**EXTRACTED MATERIAL:**
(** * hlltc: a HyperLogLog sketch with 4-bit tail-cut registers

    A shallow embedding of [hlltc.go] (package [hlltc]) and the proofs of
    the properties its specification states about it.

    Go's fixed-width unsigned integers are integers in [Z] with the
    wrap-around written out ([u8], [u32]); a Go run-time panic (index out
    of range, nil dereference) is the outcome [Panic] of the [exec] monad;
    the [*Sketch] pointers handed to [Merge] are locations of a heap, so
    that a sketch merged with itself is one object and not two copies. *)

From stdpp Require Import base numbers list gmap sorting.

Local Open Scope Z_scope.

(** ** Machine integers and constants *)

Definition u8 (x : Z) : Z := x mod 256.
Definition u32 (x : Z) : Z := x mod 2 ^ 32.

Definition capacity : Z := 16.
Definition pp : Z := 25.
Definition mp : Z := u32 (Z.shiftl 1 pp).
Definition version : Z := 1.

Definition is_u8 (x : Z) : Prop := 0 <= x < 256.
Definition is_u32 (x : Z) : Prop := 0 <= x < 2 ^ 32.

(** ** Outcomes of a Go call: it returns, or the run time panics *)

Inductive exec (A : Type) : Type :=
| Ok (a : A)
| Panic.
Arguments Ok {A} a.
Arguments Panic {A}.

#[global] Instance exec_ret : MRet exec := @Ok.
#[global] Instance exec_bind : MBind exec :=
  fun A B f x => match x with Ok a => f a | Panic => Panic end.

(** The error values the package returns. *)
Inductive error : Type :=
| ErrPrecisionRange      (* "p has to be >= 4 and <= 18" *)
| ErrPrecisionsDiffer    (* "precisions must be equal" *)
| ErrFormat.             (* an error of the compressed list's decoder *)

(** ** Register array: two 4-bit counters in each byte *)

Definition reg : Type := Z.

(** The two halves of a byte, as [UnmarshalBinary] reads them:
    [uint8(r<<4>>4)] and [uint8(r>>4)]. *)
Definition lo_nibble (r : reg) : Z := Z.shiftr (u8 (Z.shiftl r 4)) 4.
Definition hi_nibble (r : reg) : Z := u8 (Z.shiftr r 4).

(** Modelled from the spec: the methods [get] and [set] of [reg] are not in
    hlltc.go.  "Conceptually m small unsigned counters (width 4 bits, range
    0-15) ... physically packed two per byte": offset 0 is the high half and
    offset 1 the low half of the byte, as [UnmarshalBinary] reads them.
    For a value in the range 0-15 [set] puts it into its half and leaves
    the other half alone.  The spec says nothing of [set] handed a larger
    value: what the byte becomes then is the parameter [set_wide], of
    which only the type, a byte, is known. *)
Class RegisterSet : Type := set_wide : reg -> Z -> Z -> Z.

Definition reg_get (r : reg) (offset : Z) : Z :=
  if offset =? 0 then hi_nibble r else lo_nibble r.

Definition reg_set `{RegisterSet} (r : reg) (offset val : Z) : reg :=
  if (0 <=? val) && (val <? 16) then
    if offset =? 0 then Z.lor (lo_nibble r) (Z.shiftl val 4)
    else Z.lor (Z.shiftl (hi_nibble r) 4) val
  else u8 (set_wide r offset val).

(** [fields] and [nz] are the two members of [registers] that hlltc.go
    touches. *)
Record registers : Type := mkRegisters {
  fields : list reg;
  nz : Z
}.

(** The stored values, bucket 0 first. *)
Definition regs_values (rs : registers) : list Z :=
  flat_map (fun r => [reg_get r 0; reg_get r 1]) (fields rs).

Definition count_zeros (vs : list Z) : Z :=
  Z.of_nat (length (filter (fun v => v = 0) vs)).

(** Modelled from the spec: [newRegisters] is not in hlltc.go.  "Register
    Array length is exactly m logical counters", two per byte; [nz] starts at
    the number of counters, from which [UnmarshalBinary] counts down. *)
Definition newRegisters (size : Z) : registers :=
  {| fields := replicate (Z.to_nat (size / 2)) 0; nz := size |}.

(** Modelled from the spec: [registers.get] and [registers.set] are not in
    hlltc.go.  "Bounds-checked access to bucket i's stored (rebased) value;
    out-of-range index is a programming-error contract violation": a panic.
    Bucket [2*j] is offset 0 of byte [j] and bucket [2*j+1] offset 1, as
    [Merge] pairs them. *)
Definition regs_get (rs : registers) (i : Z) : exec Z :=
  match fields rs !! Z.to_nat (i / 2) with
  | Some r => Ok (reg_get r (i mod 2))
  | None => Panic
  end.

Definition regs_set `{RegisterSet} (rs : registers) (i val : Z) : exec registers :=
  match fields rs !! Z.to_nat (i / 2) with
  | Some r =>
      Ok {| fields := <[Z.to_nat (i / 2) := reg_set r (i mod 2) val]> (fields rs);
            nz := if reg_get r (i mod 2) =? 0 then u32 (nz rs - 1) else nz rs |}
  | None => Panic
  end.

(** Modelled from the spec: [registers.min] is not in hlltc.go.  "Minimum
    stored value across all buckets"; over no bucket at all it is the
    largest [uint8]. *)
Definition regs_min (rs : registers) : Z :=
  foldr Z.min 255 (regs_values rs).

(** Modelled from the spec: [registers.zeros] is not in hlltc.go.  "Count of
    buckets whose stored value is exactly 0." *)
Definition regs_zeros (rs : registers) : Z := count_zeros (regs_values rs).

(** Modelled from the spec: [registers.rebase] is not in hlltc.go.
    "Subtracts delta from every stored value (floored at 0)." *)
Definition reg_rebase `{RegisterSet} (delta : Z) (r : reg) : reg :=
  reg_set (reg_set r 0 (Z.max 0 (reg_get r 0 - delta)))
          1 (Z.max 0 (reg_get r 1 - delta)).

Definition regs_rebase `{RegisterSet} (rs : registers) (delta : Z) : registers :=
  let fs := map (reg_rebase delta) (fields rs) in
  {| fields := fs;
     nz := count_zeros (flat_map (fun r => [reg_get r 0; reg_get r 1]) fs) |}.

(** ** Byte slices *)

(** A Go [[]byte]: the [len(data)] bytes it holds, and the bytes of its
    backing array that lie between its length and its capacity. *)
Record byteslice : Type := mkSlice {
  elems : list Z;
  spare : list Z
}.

**TO DO:** Please restate every record above word for word.

**THE COMPLETED TASK:**
(** * hlltc: a HyperLogLog sketch with 4-bit tail-cut registers

    A shallow embedding of [hlltc.go] (package [hlltc]) and the proofs of
    the properties its specification states about it.

    Go's fixed-width unsigned integers are integers in [Z] with the
    wrap-around written out ([u8], [u32]); a Go run-time panic (index out
    of range, nil dereference) is the outcome [Panic] of the [exec] monad;
    the [*Sketch] pointers handed to [Merge] are locations of a heap, so
    that a sketch merged with itself is one object and not two copies. *)

From stdpp Require Import base numbers list gmap sorting.

Local Open Scope Z_scope.

(** ** Machine integers and constants *)

Definition u8 (x : Z) : Z := x mod 256.
Definition u32 (x : Z) : Z := x mod 2 ^ 32.

Definition capacity : Z := 16.
Definition pp : Z := 25.
Definition mp : Z := u32 (Z.shiftl 1 pp).
Definition version : Z := 1.

Definition is_u8 (x : Z) : Prop := 0 <= x < 256.
Definition is_u32 (x : Z) : Prop := 0 <= x < 2 ^ 32.

(** ** Outcomes of a Go call: it returns, or the run time panics *)

Inductive exec (A : Type) : Type :=
| Ok (a : A)
| Panic.
Arguments Ok {A} a.
Arguments Panic {A}.

#[global] Instance exec_ret : MRet exec := @Ok.
#[global] Instance exec_bind : MBind exec :=
  fun A B f x => match x with Ok a => f a | Panic => Panic end.

(** The error values the package returns. *)
Inductive error : Type :=
| ErrPrecisionRange      (* "p has to be >= 4 and <= 18" *)
| ErrPrecisionsDiffer    (* "precisions must be equal" *)
| ErrFormat.             (* an error of the compressed list's decoder *)

(** ** Register array: two 4-bit counters in each byte *)

Definition reg : Type := Z.

(** The two halves of a byte, as [UnmarshalBinary] reads them:
    [uint8(r<<4>>4)] and [uint8(r>>4)]. *)
Definition lo_nibble (r : reg) : Z := Z.shiftr (u8 (Z.shiftl r 4)) 4.
Definition hi_nibble (r : reg) : Z := u8 (Z.shiftr r 4).

(** Modelled from the spec: the methods [get] and [set] of [reg] are not in
    hlltc.go.  "Conceptually m small unsigned counters (width 4 bits, range
    0-15) ... physically packed two per byte": offset 0 is the high half and
    offset 1 the low half of the byte, as [UnmarshalBinary] reads them.
    For a value in the range 0-15 [set] puts it into its half and leaves
    the other half alone.  The spec says nothing of [set] handed a larger
    value: what the byte becomes then is the parameter [set_wide], of
    which only the type, a byte, is known. *)
Class RegisterSet : Type := set_wide : reg -> Z -> Z -> Z.

Definition reg_get (r : reg) (offset : Z) : Z :=
  if offset =? 0 then hi_nibble r else lo_nibble r.

Definition reg_set `{RegisterSet} (r : reg) (offset val : Z) : reg :=
  if (0 <=? val) && (val <? 16) then
    if offset =? 0 then Z.lor (lo_nibble r) (Z.shiftl val 4)
    else Z.lor (Z.shiftl (hi_nibble r) 4) val
  else u8 (set_wide r offset val).

(** [fields] and [nz] are the two members of [registers] that hlltc.go
    touches. *)
Record registers : Type := mkRegisters {
  fields : list reg;
  nz : Z
}.

(** The stored values, bucket 0 first. *)
Definition regs_values (rs : registers) : list Z :=
  flat_map (fun r => [reg_get r 0; reg_get r 1]) (fields rs).

Definition count_zeros (vs : list Z) : Z :=
  Z.of_nat (length (filter (fun v => v = 0) vs)).

(** Modelled from the spec: [newRegisters] is not in hlltc.go.  "Register
    Array length is exactly m logical counters", two per byte; [nz] starts at
    the number of counters, from which [UnmarshalBinary] counts down. *)
Definition newRegisters (size : Z) : registers :=
  {| fields := replicate (Z.to_nat (size / 2)) 0; nz := size |}.

(** Modelled from the spec: [registers.get] and [registers.set] are not in
    hlltc.go.  "Bounds-checked access to bucket i's stored (rebased) value;
    out-of-range index is a programming-error contract violation": a panic.
    Bucket [2*j] is offset 0 of byte [j] and bucket [2*j+1] offset 1, as
    [Merge] pairs them. *)
Definition regs_get (rs : registers) (i : Z) : exec Z :=
  match fields rs !! Z.to_nat (i / 2) with
  | Some r => Ok (reg_get r (i mod 2))
  | None => Panic
  end.

Definition regs_set `{RegisterSet} (rs : registers) (i val : Z) : exec registers :=
  match fields rs !! Z.to_nat (i / 2) with
  | Some r =>
      Ok {| fields := <[Z.to_nat (i / 2) := reg_set r (i mod 2) val]> (fields rs);
            nz := if reg_get r (i mod 2) =? 0 then u32 (nz rs - 1) else nz rs |}
  | None => Panic
  end.

(** Modelled from the spec: [registers.min] is not in hlltc.go.  "Minimum
    stored value across all buckets"; over no bucket at all it is the
    largest [uint8]. *)
Definition regs_min (rs : registers) : Z :=
  foldr Z.min 255 (regs_values rs).

(** Modelled from the spec: [registers.zeros] is not in hlltc.go.  "Count of
    buckets whose stored value is exactly 0." *)
Definition regs_zeros (rs : registers) : Z := count_zeros (regs_values rs).

(** Modelled from the spec: [registers.rebase] is not in hlltc.go.
    "Subtracts delta from every stored value (floored at 0)." *)
Definition reg_rebase `{RegisterSet} (delta : Z) (r : reg) : reg :=
  reg_set (reg_set r 0 (Z.max 0 (reg_get r 0 - delta)))
          1 (Z.max 0 (reg_get r 1 - delta)).

Definition regs_rebase `{RegisterSet} (rs : registers) (delta : Z) : registers :=
  let fs := map (reg_rebase delta) (fields rs) in
  {| fields := fs;
     nz := count_zeros (flat_map (fun r => [reg_get r 0; reg_get r 1]) fs) |}.

(** ** Byte slices *)

(** A Go [[]byte]: the [len(data)] bytes it holds, and the bytes of its
    backing array that lie between its length and its capacity. *)
Record byteslice : Type := mkSlice {
  elems : list Z;
  spare : list Z
}.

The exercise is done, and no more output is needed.